North Korea's apparent nuclear blast exposed the incoherence not only of Bush administration foreign policy but of the Republican midterm political strategy as well. While White House underboss Karl Rove has long planned to win this November's elections on a "national security" platform questioning the strength and patriotism of the Democrats, the developments of the past several days have showed that the Republicans are in a reactive mode, unable to master the policy agenda, and reduced to flailing against their perennial target: They've reverted to blaming Bill Clinton.
Debating the Korea policy of the Clinton administration could hardly be what Rove had in mind when he designed his party's midterm strategy. His original plan, a variation on the successful blueprints used in the 2002 and 2004 elections, was to label the opposition "Defeatocrats" who would "cut and run" from the "war on terror," leaving the nation defenseless against bloodthirsty enemies. What Rove's plan obviously didn't contemplate was continually worsening circumstances in Iraq -- and stark proof of the resulting American military and diplomatic paralysis in defiant moves by North Korea and Iran. In an unusual moment of lucidity and candor, National Review's Jonah Goldberg confessed last Monday that Pyongyang's test -- although possibly a distraction from the Mark Foley mess -- undeniably represents "a failure of U.S. policy ... President Bush denounced the Axis of Evil five years ago and promised that he would do everything to keep its members from getting nukes. Well, North Korea just detonated one. Iran is well on its way to getting one. And Iraq, well, that's not quite the bright spot we hoped it would be." Not quite indeed, particularly with former pal Bob Woodward now denouncing the president for concealing the truth about Iraq from the American people and himself.

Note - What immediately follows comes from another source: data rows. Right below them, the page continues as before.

(* ===== verification/Frame.v ===== *)
(** * What a method may change, and what it may return

    Three properties of methods that are established by going through their
    code once: [Keeps F m], everything [m] does stays within the frame [F]
    (the tables, queues and Redis keys it may touch, the messages it may
    send), whatever fails; [KeepsRows F m], the same of the rows, where [F] says
    of each key of a table whether its row may be added, removed or rewritten,
    and how; and [Returns P m], a value [m] returns satisfies [P].  The tactics
    [keeps], [rows] and [returns] apply their rules. *)

From S2P Require Import Prelude Schema External.

Record Frame := {
  fr_table : model → Prop;
  fr_job : queue → Prop;
  fr_key : string → Prop;
  fr_send : envelope → Prop;
}.

Record within (F : Frame) (v v' : View) : Prop := {
  within_tables m : ¬ fr_table F m → v_tables v' m = v_tables v m;
  within_jobs q : ¬ fr_job F q → v_jobs v' q = v_jobs v q;
  within_keys k : ¬ fr_key F k →
    re_strings (v_redis v') !! k = re_strings (v_redis v) !! k;
  within_sent : ∃ l, v_sent v' = v_sent v ++ l ∧ Forall (fr_send F) l;
}.

#[export] Instance within_preorder F : PreOrder (within F).
Proof.
  split.
  - intros v. split; try done. exists []. by rewrite app_nil_r.
  - intros v1 v2 v3 [Ht1 Hj1 Hk1 (l1 & Hs1 & Hl1)] [Ht2 Hj2 Hk2 (l2 & Hs2 & Hl2)]. split.
    + intros m Hm. by rewrite Ht2, Ht1.
    + intros q Hq. by rewrite Hj2, Hj1.
    + intros k Hk. by rewrite Hk2, Hk1.
    + exists (l1 ++ l2). rewrite Hs2, Hs1, app_assoc. split; [done |]. by apply Forall_app_2.
Qed.

(** Frames by inclusion. *)
Record frame_le (F F' : Frame) : Prop := {
  le_table m : fr_table F m → fr_table F' m;
  le_job q : fr_job F q → fr_job F' q;
  le_key k : fr_key F k → fr_key F' k;
  le_send e : fr_send F e → fr_send F' e;
}.

Lemma within_le F F' v v' : frame_le F F' → within F v v' → within F' v v'.
Proof.
  intros [Ht Hj Hk He] [Wt Wj Wk (l & Hs & Hl)]. split; [naive_solver..|].
  exists l. split; [done |]. eapply list.Forall_impl; eauto.
Qed.

Section frame.
Context `{B : Backend} `{BL : !BackendLaws B}.

Definition Keeps (F : Frame) {A} (m : M World A) : Prop :=
  ∀ w, wp m (λ _ w', within F (view w) (view w')) w.

Definition Returns {A} (P : A → Prop) (m : M World A) : Prop :=
  ∀ w, wp m (λ r _, match r with Ok a => P a | Err _ => True end) w.

(** Using a frame inside a proof that tracks more. *)
Lemma wp_keeps {A} F (m : M World A) (Q : result A → World → Prop) w :
  Keeps F m → (∀ r w', within F (view w) (view w') → Q r w') → wp m Q w.
Proof. intros Hm HQ. eapply wp_mono; [apply Hm | done]. Qed.

Lemma Keeps_le {A} F F' (m : M World A) : frame_le F F' → Keeps F m → Keeps F' m.
Proof. intros Hle Hm w. eapply wp_mono; [apply Hm |]. intros. by eapply within_le. Qed.

Section rules.
Context (F : Frame).

Lemma keeps_ret {A} (a : A) : Keeps F (mret a).
Proof. intros w. by apply wp_ret. Qed.

Lemma keeps_raise {A} e : Keeps F (raise e : M World A).
Proof. intros w. by apply wp_raise. Qed.

Lemma keeps_lift {A} (x : result A) : Keeps F (lift x : M World A).
Proof. intros w. by apply wp_lift. Qed.

Lemma keeps_bind {A C} (m : M World A) (k : A → M World C) :
  Keeps F m → (∀ a, Keeps F (k a)) → Keeps F (m ≫= k).
Proof.
  intros Hm Hk w. apply wp_bind. eapply wp_mono; [apply Hm |].
  intros [a | e] w' Hw; [| done].
  eapply wp_mono; [apply Hk |]. intros r w'' Hw'. by etrans.
Qed.

Lemma keeps_catch {A} (m : M World A) h :
  Keeps F m → (∀ e, Keeps F (h e)) → Keeps F (catch m h).
Proof.
  intros Hm Hk w. apply wp_catch. eapply wp_mono; [apply Hm |].
  intros [a | e] w' Hw; [done |].
  eapply wp_mono; [apply Hk |]. intros r w'' Hw'. by etrans.
Qed.

Lemma keeps_swallow {A} (d : A) m : Keeps F m → Keeps F (swallow d m).
Proof. intros. apply keeps_catch; [done |]. intros. apply keeps_ret. Qed.

Lemma keeps_read {A} (f : World → result A) : Keeps F (λ w, (f w, w)).
Proof. intros w. unfold wp. done. Qed.

Lemma keeps_for_each {X} (f : X → M World ()) xs :
  (∀ x, x ∈ xs → Keeps F (f x)) → Keeps F (for_each f xs).
Proof.
  intros Hf. induction xs as [|x xs IH]; [apply keeps_ret |]. cbn. apply keeps_bind.
  - apply Hf. left.
  - intros _. apply IH. intros y Hy. apply Hf. by right.
Qed.

Lemma keeps_fold_each {X St} (f : St → X → M World St) s xs :
  (∀ s x, x ∈ xs → Keeps F (f s x)) → Keeps F (fold_each f s xs).
Proof.
  revert s. induction xs as [|x xs IH]; intros s Hf; [apply keeps_ret |]. cbn.
  apply keeps_bind; [apply Hf; left |].
  intros s'. apply IH. intros s0 y Hy. apply Hf. by right.
Qed.

Lemma keeps_all_settled {A} (ms : list (M World A)) :
  Forall (Keeps F) ms → Keeps F (all_settled ms).
Proof.
  intros Hms w. apply (wp_all_settled _ (λ _ ms' w', Forall (Keeps F) ms' ∧
    within F (view w) (view w'))).
  - done.
  - intros rs m ms' w' [Hf Hw]. apply list.Forall_cons in Hf as [Hm Hf].
    eapply wp_mono; [apply Hm |]. intros r w'' Hw''. split; [done | by etrans].
  - intros rs w' [_ Hw]. done.
Qed.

Still, it was startling to watch the Republicans respond to a boilerplate critical statement from Sen. Hillary Clinton by mounting a full-bore, multilevel assault on her husband's policies. At first, the White House refrained from "playing the blame game," as the president likes to say, and instead allowed surrogates to do the attacking. The first to step forward, unsurprisingly, was Sen. John McCain (or "Rove's poodle," as he is known without affection on a listserv I read). Speaking as if there had actually been nobody in charge at the White House, the State Department, the CIA and the Pentagon for the past five or six years, McCain excoriated the 1994 agreement negotiated between the Clinton administration and the North Korean regime as "a failure" that had rewarded Pyongyang repeatedly without achieving anything.
Swiftly following McCain's attack, the Republican National Committee began raking former Secretary of State Madeleine Albright as a stooge of Kim Jong Il. According to RNC chairman Ken Mehlman, the former secretary is somehow responsible for North Korean nukes because she shared a toast with the dictator and gave him an autographed basketball. This tactic was reminiscent of those old pictures of Donald Rumsfeld shaking hands with Saddam Hussein -- except that Albright had actually accomplished something when she talked with Kim.
Both McCain and Mehlman ignored the central achievement of the Clinton policy, which was to maintain monitoring of Pyongyang's plutonium supply for eight years -- and thus prevent the building of plutonium bombs or the transfer of those materials to other states or terrorist organizations. The North Koreans started a secret uranium enrichment program precisely because they could not use reprocessed plutonium to build weapons under the 1994 Agreed Framework. Since the Bush administration cast aside that process in 2002, Kim's scientists have been freed from the scrutiny of international inspection.
Whatever the merits or defects of Clinton's diplomacy in Asia, however, the political risks of focusing on that topic seem far greater than any potential rewards. Already once in this season the Republicans have learned (or should have learned) that angering the former president is unwise; he is far more popular than Bush is and considerably more skilled in argument than anyone on the other side, including McCain.
Even if Clinton's policy was completely misguided, why should any sane voter accept the notion that current policy problems are his fault? Didn't the mature statesmen and women of the Bush regime declare a clean break from the previous administration as soon as they assumed power? Where have they been since January 2001 and what have they been doing? What are they going to do now?
Coming from the Republicans as they face the increasing prospect of defeat in the midterm elections, the Clinton-bashing tactic stinks of political desperation and policy exhaustion. Flogging a "Big Dog" piñata may motivate the party's die-hard right-wing base -- but if that is Rove's objective four weeks before Election Day, he, his president and their party are in even greater trouble than the latest polls suggest.